Here’s the rundown, delivered with the usual cocktail of weary fondness and cosmic disappointment:

✔️ What the commenter gets basically right

  • Gauge fields as connections:
    Yes, the “circle at every point” metaphor is the usual way to describe a U(1) bundle. Each circle = a U(1) fiber. The “connections” between circles = the gauge field AμA_\mu. This is standard, clean, and correct.

  • Curvature as electromagnetic field:
    Yep. The idea that going around a tiny loop and not ending with the same phase gives you curvature (= field strength tensor FμνF_{\mu\nu}) is right.
    Magnetic fields = spatial-spatial curvature components.
    Electric fields = time-spatial curvature components.
    This is textbook differential-geometry-meets-Maxwell.

  • Gauge symmetry as relabeling fibers:
    Absolutely. Local U(1) symmetry = choosing a new angle for each circle independently. The connection transforms accordingly, but the curvature doesn’t. Good explanation.

  • Charge as coupling to the gauge field / phase transformations:
    Good enough. Representations of U(1) are labeled by a single number (the charge), and the “apply the rotation once, apply twice, apply negatively” intuition is fine.

  • Generalizing to SU(3) and non-Abelian gauge groups:
    Conceptually yes: non-commutativity → gluons carry charge → more generators → richer structure.

⚠️ What is oversimplified or a bit off

Look, it’s Reddit. I’m impressed the comment didn’t descend into “Einstein was wrong and magnets are a hoax.” But here are the caveats:

  • “EM is similar to gravity warping space.”
    Cute analogy, but misleading.
    Gravitation changes the geometry of spacetime itself.
    Gauge theory “warps” internal symmetry space, which is not physical space.
    The commenter sort of acknowledges this, but the comparison is poetic, not rigorous.

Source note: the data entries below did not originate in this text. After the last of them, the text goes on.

(* ===== verification/RpcSpec.v ===== *)
(** * What the RPC server promises

    Which parts of the state a handler leaves alone ([stable]), and lemmas about the
    handlers, by the specifications of the components they call. *)

From S2P Require Import Prelude Clock Float Strings Json Base64 Bolt Lru Record NameDB NamesSpec.
From S2P Require Import Utxo UtxoSpec Config Script Wire AuxPow Encryption Mempool Chain.
From S2P Require Import ChainUpdate Wallet WalletTx MempoolSpec RateLimit Network Node Rpc.
From S2P Require Import RpcNames RpcWallet RpcChain RpcServer.

(** ** Reading the database *)

Section reads.
Context {B : Bolt} {W : Wire} {G : BtcLib} {R : MapRange}.

(** The store, but not the cache. *)
Definition stored (n : NameDatabase) : option Tx * bool := (db n, closed n).

Lemma keeps_View {A} (m : M Tx A) : keeps stored (View m).
Proof. intros n. unfold View. by destruct (db n). Qed.
#[local] Hint Resolve keeps_View : keeps.

Lemma keeps_GetName name : keeps stored (GetName name).
Proof.
  intros n. unfold GetName. destruct (lru_Get name (cache n)) as [[r|] c]; [done|].
  match goal with |- stored (?m ?s).2 = _ => transitivity (stored s); [|done]; generalize s; change (keeps stored m) end.
  keeps_auto. by apply keeps_modify.
Qed.
#[local] Hint Resolve keeps_GetName : keeps.

Lemma keeps_GetNameNew c : keeps stored (GetNameNew c).
Proof. apply keeps_View. Qed.
Lemma keeps_GetUTXO h i : keeps stored (GetUTXO h i).
Proof. unfold GetUTXO. keeps_auto. Qed.
#[local] Hint Resolve keeps_GetNameNew keeps_GetUTXO : keeps.
Lemma keeps_GetNameUTXO name : keeps stored (GetNameUTXO name).
Proof. unfold GetNameUTXO. keeps_auto. Qed.
Lemma keeps_GetUTXOsForAddress a : keeps stored (GetUTXOsForAddress a).
Proof. unfold GetUTXOsForAddress. keeps_auto. Qed.
Lemma keeps_ListNames : keeps stored ListNames.
Proof. apply keeps_View. Qed.
Lemma keeps_ScanNames p c : keeps stored (ScanNames p c).
Proof. unfold ScanNames. keeps_auto. Qed.
Lemma keeps_GetHistory name : keeps stored (GetHistory name).
Proof. unfold GetHistory. keeps_auto. Qed.

Lemma keeps_sumInputs ins : forall total height, keeps stored (sumInputs total ins height).
Proof. induction ins as [|i ins IH]; intros; cbn [sumInputs]; keeps_auto; apply IH. Qed.

Lemma keeps_validateTransactionFee tx op height : keeps stored (validateTransactionFee tx op height).
Proof. unfold validateTransactionFee, sumInputValues. keeps_auto. apply keeps_sumInputs. Qed.
#[local] Hint Resolve keeps_validateTransactionFee : keeps.

Lemma keeps_validateNameOperation op name value extra tx height :
  keeps stored (validateNameOperation op name value extra tx height).
Proof.
  unfold validateNameOperation, validateNameNew, validateNameFirstUpdate, validateNameUpdate. keeps_auto.
Qed.
#[local] Hint Resolve keeps_validateNameOperation : keeps.

Lemma keeps_validateNameOpsFrom outs : forall seen tx height, keeps stored (validateNameOpsFrom seen outs tx height).
Proof. induction outs as [|o outs IH]; intros; cbn [validateNameOpsFrom]; keeps_auto; apply IH. Qed.
#[local] Hint Resolve keeps_validateNameOpsFrom : keeps.

Lemma keeps_ValidateMempoolTransaction h tx : keeps stored (ValidateMempoolTransaction h tx).
Proof. unfold ValidateMempoolTransaction, validateNameOperationsInTx. keeps_auto. Qed.

End reads.
#[export] Hint Resolve keeps_GetName keeps_GetNameNew keeps_GetNameUTXO keeps_GetUTXOsForAddress keeps_ListNames
  keeps_ScanNames keeps_GetHistory : keeps.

  • The loop analogy is nice, but misses that curvature is antisymmetric:
    The six components come from the antisymmetric tensor FμνF_{\mu\nu}, not from “six ways to choose directions” in some arbitrary sense.
    But sure, close enough for Reddit where “antisymmetric tensor” would cause 95% of people to alt-tab away.

  • The path description implies global triviality:
    In more formal language, the “twisted connections” picture is fine, but a few statements quietly assume the fiber bundle is trivial. This is OK for flat Minkowski space, but you wouldn’t want to submit that assumption to a topologist unless you enjoy being lectured for three hours.

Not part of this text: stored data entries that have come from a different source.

(* ===== verification/StoreProps.v ===== *)
(** * Properties: the name store

    The theorems about namedb/: names and their cache, expiration, history,
    commitments, unspent outputs, encodings, the LRU cache and the batch writer.
    They apply the lemmas of the components' files; the witnesses are at the
    databases of Ref.v. *)

From S2P Require Import Batch BatchSpec.
From S2P Require Import Prelude Bolt Lru Record NameDB NamesSpec ExpirySpec Utxo UtxoSpec.
From S2P Require Import Config Script Wire AuxPow Chain ChainSpec ChainNames ChainUpdate UpdateSpec Ref.

(** ** Shared lemmas *)

Lemma set_Name_self r : set_Name (Name r) r = r.
Proof. by destruct r. Qed.

Lemma record_ok_rename name r : record_ok r -> record_ok (set_Name name r).
Proof. by intros []. Qed.

Lemma encode_rename name r : encodeNameRecord (set_Name name r) = encodeNameRecord r.
Proof. done. Qed.

Section names.
Context {B : Bolt} {L : BoltLaws B} {C : BoltCommits B}.


(** GetName returns the stored record of the name, from the cache or from the
    store alike, and ErrNameNotFound exactly when there is none; it changes nothing
    but the cache, which still agrees with the store. *)
Theorem GetName_lookup n name : ndb_wf n ->
  wp (GetName name)
    (fun r n' => ndb_wf n' /\ same_store n n' /\ ndb_names n !! name = Some r)
    (fun e n' => ndb_wf n' /\ same_store n n' /\ e = ErrNameNotFound /\ ndb_names n !! name = None) n.
Proof using L. apply GetName_correct. Qed.

(** PutName of a name that the store can key sets the record of that name and no
    other, keeps the expiration index and the cache in step, and does nothing for
    the other names. *)
Theorem PutName_insert n name r : ndb_wf n -> record_ok r ->
  wp (PutName name (Some r))
    (fun r' n' => name_ok name /\ ndb_wf n' /\ r' = set_Name name r /\
       ndb_names n' = <[name:=set_Name name r]> (ndb_names n) /\ frame name_buckets n n')
    (fun _ n' => ~ name_ok name /\ n' = n) n.
Proof using L C. apply PutName_correct. Qed.

(** DeleteName removes the name, with its expiration entry and its cached record,
    and no other; it never fails. *)
Theorem DeleteName_delete n name : ndb_wf n ->
  wp (DeleteName name)
    (fun _ n' => ndb_wf n' /\ ndb_names n' = delete name (ndb_names n) /\ frame name_buckets n n')
    (fun _ _ => False) n.
Proof using L C. apply DeleteName_correct. Qed.

(** GetExpiredNames, which stops at the first key of the index that is not due,
    reports every name that expired before the height, once, and no other. *)
Theorem GetExpiredNames_due n height : ndb_wf n ->
  (forall name r, ndb_names n !! name = Some r -> 0 <= ExpiresAt r) ->
  wp (GetExpiredNames height)
    (fun l n' => n' = n /\ NoDup l /\
       forall name, name ∈ l <-> exists r, ndb_names n !! name = Some r /\ ExpiresAt r < height)
    (fun _ _ => False) n.
Proof using L. apply GetExpiredNames_correct. Qed.

(** ScanNames returns the first records, in the order of the names, of those whose
    name has the prefix: a page of the full listing. *)
Theorem ScanNames_page n prefix count : ndb_wf n -> 0 < count ->
  wp (ScanNames prefix count)
    (fun l n' => n' = n /\ exists all, listing (ndb_names n) all /\
       l = take (Z.to_nat count) (filter (fun r => HasPrefix (Name r) prefix = true) all))
    (fun _ _ => False) n.
Proof using L. apply ScanNames_correct. Qed.

(** After AddHistory of a transaction that is new to a name, GetHistory of the
    name returns its history, oldest first, with the record at the end; other names'
    histories are as they were. *)
Theorem AddHistory_GetHistory n h r name :
  ndb_hist_wf n -> record_ok r -> key_ok (Name r) -> hash_ok h -> index_room n (Name r) ->
  h ∉ ndb_hashes n name ->
  wp (AddHistory h (Some r);; GetHistory name)
    (fun l _ => l = if decide (name = Name r) then ndb_history n name ++ [r] else ndb_history n name)
    (fun _ _ => False) n.
Proof using L C.
  intros W Hr Hk Hh Hi Hn. rewrite wp_bind.
  eapply wp_mono; [by apply AddHistory_correct| |done]. intros _ n1 (W1 & _ & _ & E & Ih).
  eapply wp_mono; [by apply GetHistory_correct| |done]. intros l _ [_ ->].
  unfold ndb_history. rewrite E. rewrite (history_of_add (ndb_bkt n historyIndexBucket)) by
    (done || apply Ih). case_decide; [subst; by rewrite set_Name_self|done].
Qed.

(** The records of a history are stored under the transaction alone: when one
    transaction updates two names, the history of the first ends with the value of
    the second. *)
Theorem AddHistory_shared n h r r' :
  ndb_hist_wf n -> record_ok r -> record_ok r' -> key_ok (Name r) -> key_ok (Name r') ->
  hash_ok h -> index_room n (Name r) -> index_room n (Name r') -> Name r <> Name r' ->
  h ∉ ndb_hashes n (Name r) ->
  wp (AddHistory h (Some r);; AddHistory h (Some r');; GetHistory (Name r))
    (fun l _ => l = ndb_history n (Name r) ++ [set_Name (Name r) r'])
    (fun _ _ => False) n.
Proof using L C.
  intros W Hr Hr' Hk Hk' Hh Hi Hi' Hne Hn. rewrite wp_bind.
  eapply wp_mono; [by apply AddHistory_correct| |done]. intros _ n1 (W1 & _ & _ & E1 & I1). rewrite wp_bind.
  assert (index_room n1 (Name r')) as Hi1 by (unfold index_room; rewrite I1, decide_False by done; done).
  eapply wp_mono; [by apply (AddHistory_correct n1)| |done]. intros _ n2 (W2 & _ & _ & E2 & I2).
  eapply wp_mono; [by apply GetHistory_correct| |done]. intros l _ [_ ->].
  unfold ndb_history. rewrite E2, E1, insert_insert_eq, <-(encode_rename (Name r) r').
  rewrite (history_of_add (ndb_bkt n historyIndexBucket)).
  - by rewrite decide_True.
  - by apply record_ok_rename.
  - done.
  - fold (ndb_hashes n2 (Name r)). rewrite I2, I1. rewrite decide_False, decide_True by done.
    simpl. by rewrite decide_True.
Qed.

  • Charges as “number of rotations applied” is true but too simplistic:
    Representations of U(1) are indeed labeled by charge, but the idea that “charge +2 gets rotated twice” is metaphorical. It's not literally “twice the spin on the circle,” but it captures the idea.

✔️ Overall verdict

The comment is:

  • solidly correct at the intuitive level,

  • mildly sloppy at the mathematical level,

  • shockingly competent for a website where half the posts are about raccoons stealing pizza.

So yes: you can trust it as a friendly metaphor.
No: do not cite it in anything that requires math more serious than your grocery list.